Ketiga, Rusaknya ulama . Ketika ulama rusak, maka semua hal dalam Islam ikut rusak: bahasa Arab
hilang kemurniannya, kesatuan dirusak oleh pembagian yang ketat dalam hal madzhab, pendidikan
menyesatkan, dan bahkan doktrin keagamaan rusak karena keseimbangan antara akal dan wahyu
disungsangkan dan ilmu-ilmu rasional diabaikan.

Keempat, sejalan dengan yang di atas, kemunduran umat justru disebabkan karena penguasanya.
Dalam hal ini Abduh mengkritik Imperium Usmani yang saat itu mendukung konservatisme
keagamaan dan tasawuf yang menurutnya menyimpang

Oleh karena itu Abduh berupaya menjembatani kesenjangan dalam masyarakat Islam antara yang
menolak modernitas sepenuhnya dan yang menerima modernitas sama sekali, dan kemudian
menguatkan akar-akar moralitas mereka. Hal ini menurutnya hanya dapat dilakukan dengan satu
cara: bukan kembali ke masa lalu dan dengan menghentikan proses modernitas yang tengah terjadi,
tetapi dengan menerima keniscayaan menerima proses perubahan dan mengaitkan perubahan itu
dengan prinsip-prinsip Islam (Hourani 139). Dengan menunjukkan bahwa perubahan-perubahan
yang terjadi bukan hanya diperbolehkan oleh Islam, tetapi perubahan-perubahan itu merupakan
implikasi dari Islam, jika ia dipahami dengan baik, dan bahwa Islam dapat menjadi prinsip
perubahan dan sekaligus kontrol yang menghargainya.

Dia tidak menanyakan apakah muslim yang salih dapat menerima institusi-institusi dan gagasan-
gagasan dunia modern.

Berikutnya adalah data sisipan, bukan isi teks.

(** A question for an address in a zone that reads addresses off names. *)
Lemma serve_by_name fuel srv reg geo heap (g : rng) z addr req q qs out :
  serve fuel srv reg geo heap g z addr req = Ret out → m_Question req = q :: qs →
  (q_Qtype q =? TypeA) && z_ParseIP z = true →
  ∃ ip e, getIPFromDomain (q_Name q) = Ret (ip, e) ∧
    out = mkOutcome (write (set_Answer (SetReply new_Msg req) [named_address (q_Name q) ip]))
            None None heap g.
Proof.
  intros Hr Hq Hp. unfold serve in Hr. rewrite Hq in Hr. change (index (q :: qs) 0) with (Ret q) in Hr.
  cbn [mbind res_bind] in Hr. rewrite Hp in Hr. apply bind_Ret in Hr as ([ip err] & Hi & Hr).
  injection Hr as <-. by exists ip, err.
Qed.

Lemma serve_accounted (fuel : nat) (srv : Server) (reg : registry) (geo : option Provider)
    (heap : stats_store) (g : rng) (z : Zone) (addr : RemoteAddr) (req : Msg) (q : Question)
    (qs : list Question) (out : outcome rng) :
  serve fuel srv reg geo heap g z addr req = Ret out → m_Question req = q :: qs →
  if (q_Qtype q =? TypeA) && z_ParseIP z
  then out_log out = None ∧ out_query out = None ∧ out_stats out = heap
  else ∃ qlabel m found,
    getQuestionName z (q_Name q) = Ret qlabel ∧ out_msgs out = sent found req m ∧
    logs srv z (q_Name q) (q_Qtype q) m (out_log out) ∧
    (m_Rcode m = RcodeSuccess ∨ m_Rcode m = RcodeNameError) ∧
    match out_query out with
    | Some l => l = mkQueryLabels (z_Origin z) (q_Qtype q)
        (if decide (m_Rcode m = RcodeNameError) then "_error" else qlabel) (m_Rcode m)
    | None => m_Rcode m = RcodeSuccess ∧ z_Labels z !! qlabel = None ∧ debug_name qlabel
    end.
Proof.
  intros Hr Hq. destruct ((q_Qtype q =? TypeA) && z_ParseIP z) eqn:Hp.
  { by destruct (serve_by_name _ _ _ _ _ _ _ _ _ _ _ _ Hr Hq Hp) as (ip & e & _ & ->). }
  destruct (serve_shape _ _ _ _ _ _ _ _ _ _ _ _ Hr Hq Hp)
    as (qlabel & ts & loc & ms & m & rip & ip & Hql & Hf & Hm & _ & Hend).
  exists qlabel. destruct ms as [|m1 ms].
  - destruct Hend as (m' & c & Hm' & -> & -> & Hlog).
    destruct (no_match_reply_spec _ _ _ _ _ _ _ _ _ _ _ _ _ Hm' Hm) as (_ & _ & Hcase).
    exists m', false. split_and!; [done..|tauto|].
    destruct Hcase as [(? & -> & _)|(-> & -> & _)]; [|done].
    split_and!; [done| |by eapply no_match_reply_uncounted].
    apply eq_None_not_Some. intros Hl. by eapply FindLabels_nonempty in Hl.
  - destruct Hend as (answer & label & g' & m' & _ & -> & -> & Hlog & Hm'). exists m', true.
    assert (m_Rcode m' = RcodeSuccess) as Hrc.
    { destruct answer; [destruct Hm' as (soa & _ & ->)|subst m']; apply Hm. }
    split_and!; [done..|by left|]. by rewrite Hrc.
Qed.

(** C8: The accounts agree with the reply that the handler makes.  For every
    query that is looked up the counter is increased under the zone, the type
    and the code of the reply, with the name "_error" when it is NXDOMAIN and
    the label that was asked for otherwise; only replies to debug names are not
    counted.  The entry in the query log, when there is a log, has the code and
    the number of records of the reply; the code is NOERROR or NXDOMAIN.  The
    accounts are those of the reply that was made, also when it cannot be packed
    or written and the failure of the request is sent instead.  A question for
    an address in a zone that reads addresses off names is neither counted nor
    logged. *)
Theorem serve_accounts (fuel : nat) (srv : Server) (reg : registry) (geo : option Provider)
    (heap : stats_store) (g : rng) (z : Zone) (addr : RemoteAddr) (req : Msg) (q : Question)
    (qs : list Question) (out : outcome rng) :
  serve fuel srv reg geo heap g z addr req = Ret out → m_Question req = q :: qs →
  if (q_Qtype q =? TypeA) && z_ParseIP z
  then out_log out = None ∧ out_query out = None ∧ out_stats out = heap
  else ∃ qlabel m found,
    getQuestionName z (q_Name q) = Ret qlabel ∧ out_msgs out = sent found req m ∧
    logs srv z (q_Name q) (q_Qtype q) m (out_log out) ∧
    (m_Rcode m = RcodeSuccess ∨ m_Rcode m = RcodeNameError) ∧
    match out_query out with
    | Some l => l = mkQueryLabels (z_Origin z) (q_Qtype q)
        (if decide (m_Rcode m = RcodeNameError) then "_error" else qlabel) (m_Rcode m)
    | None => m_Rcode m = RcodeSuccess ∧ z_Labels z !! qlabel = None ∧ debug_name qlabel
    end.
Proof. apply serve_accounted. Qed.

(** The answers to debug names: the status and the health for clients that are
    permitted to ask for them, and how the client is targeted for all. *)
Definition debug_answer (srv : Server) (z : Zone) (geo : option Provider) (addr : RemoteAddr)
    (qname qlabel : string) (answer : list RR) : Prop :=
  let full := qlabel +:+ "." +:+ z_Origin z +:+ "." in
  let permitted := srv_PublicDebugQueries srv || IsLoopback (addr_IP addr) in
  index (Split qlabel "."%char) 0 = Ret "_status" ∧ permitted = true ∧ answer = statusRR srv full ∨
  index (Split qlabel "."%char) 0 = Ret "_health" ∧ permitted = true ∧ answer = HealthRR full ∨
  index (Split qlabel "."%char) 0 = Ret "_country" ∧
    ∃ ip targets netmask location ip',
      GetTargets (o_Targeting (z_Options z)) geo ip (z_HasClosest z) =
        Ret (targets, netmask, location, ip') ∧
      answer = [mkRR (mkHdr qname TypeTXT ClassINET 1 0)
        (RD_TXT [addr_String addr; IP_String ip; Join targets " "; "/" +:+ Itoa netmask;
                 si_ID (srv_info srv); si_IP (srv_info srv);
                 match location with Some l => format_location l | None => "()" end])].

Lemma debug_answer_typed srv z geo addr qname qlabel answer :
  debug_answer srv z geo addr qname qlabel answer → Forall (typed TypeTXT) answer.
Proof.
  intros [(_ & _ & ->)|[(_ & _ & ->)|(_ & ip & ts & nm & loc & ip' & _ & ->)]]; by repeat constructor.
Qed.

Lemma no_match_reply_debug srv z geo addr req m qname qlabel qtype realIP ip m' c :
  no_match_reply srv z geo addr req m qname qlabel qtype realIP ip = Ret (m', c) →
  m_Answer m = [] → IsLoopback realIP = IsLoopback (addr_IP addr) →
  m_Answer m' = [] ∨
  is_debug_type qtype = true ∧ debug_answer srv z geo addr qname qlabel (m_Answer m').
Proof.
  intros Hr Hm Hlb. unfold no_match_reply in Hr. apply bind_Ret in Hr as (first & Hfirst & Hr).
  rewrite Hlb in Hr. unfold debug_answer. rewrite Hfirst.
  destruct (_ && bool_decide (first = "_status")) eqn:E1.
  { split_bools. subst. destruct (is_debug_type qtype).
    - injection Hr as <- <-. right. split; [done|]. by left.
    - apply bind_Ret in Hr as (soa & _ & Hr). injection Hr as <- <-. by left. }
  destruct (_ && bool_decide (first = "_health")) eqn:E2.
  { split_bools. subst. destruct (is_debug_type qtype).
    - injection Hr as <- <-. right. split; [done|]. right. by left.
    - apply bind_Ret in Hr as (soa & _ & Hr). injection Hr as <- <-. by left. }
  destruct (bool_decide_reflect (first = "_country")) as [->|_].
  - destruct (is_debug_type qtype).
    + apply bind_Ret in Hr as ([[[ts nm] loc] ip'] & Hg & Hr). injection Hr as <- <-.
      right. split; [done|]. do 2 right. split; [done|]. by exists ip, ts, nm, loc, ip'.
    + apply bind_Ret in Hr as (soa & _ & Hr). injection Hr as <- <-. by left.
  - apply bind_Ret in Hr as (soa & _ & Hr). injection Hr as <- <-. by left.
Qed.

Institusi-institusi dan gagasan-gagasan itu telah ada dan justru lebih buruk

4
jika orang menolaknya. Dia menanyakan pertanyaan yang beda, apakah muslim yang hidup di dunia
modern masih dapat menjadi muslim yang baik. 

Syariah atau hukum Islam menurutnya adalah aplikasi rasional dari prinsip-prinsip Islam pada dunia
yang berubah. Yang diperlukan adalah menafsirkan ulang hukum sehingga dapat mengasimilasikan
apa yang baik dalam moralitas Eropa, yakni menerima, misalnya, penghapusan perbudakan dan
kesetaraan hukum bagi orang-orang Kristen yang hidup di negeri-negeri muslim. Namun, bagi
Abduh tanda bagi masyarakat muslim yang ideal bukan hanya syariah saja, tetapi juga akal. Muslim
sesungguhnya adalah yang menggunakan akal dalam hal-hal keduniaan dan agama. Pemikirannya
tersebut menjadi bahasan utama tentang akal dan wahyu.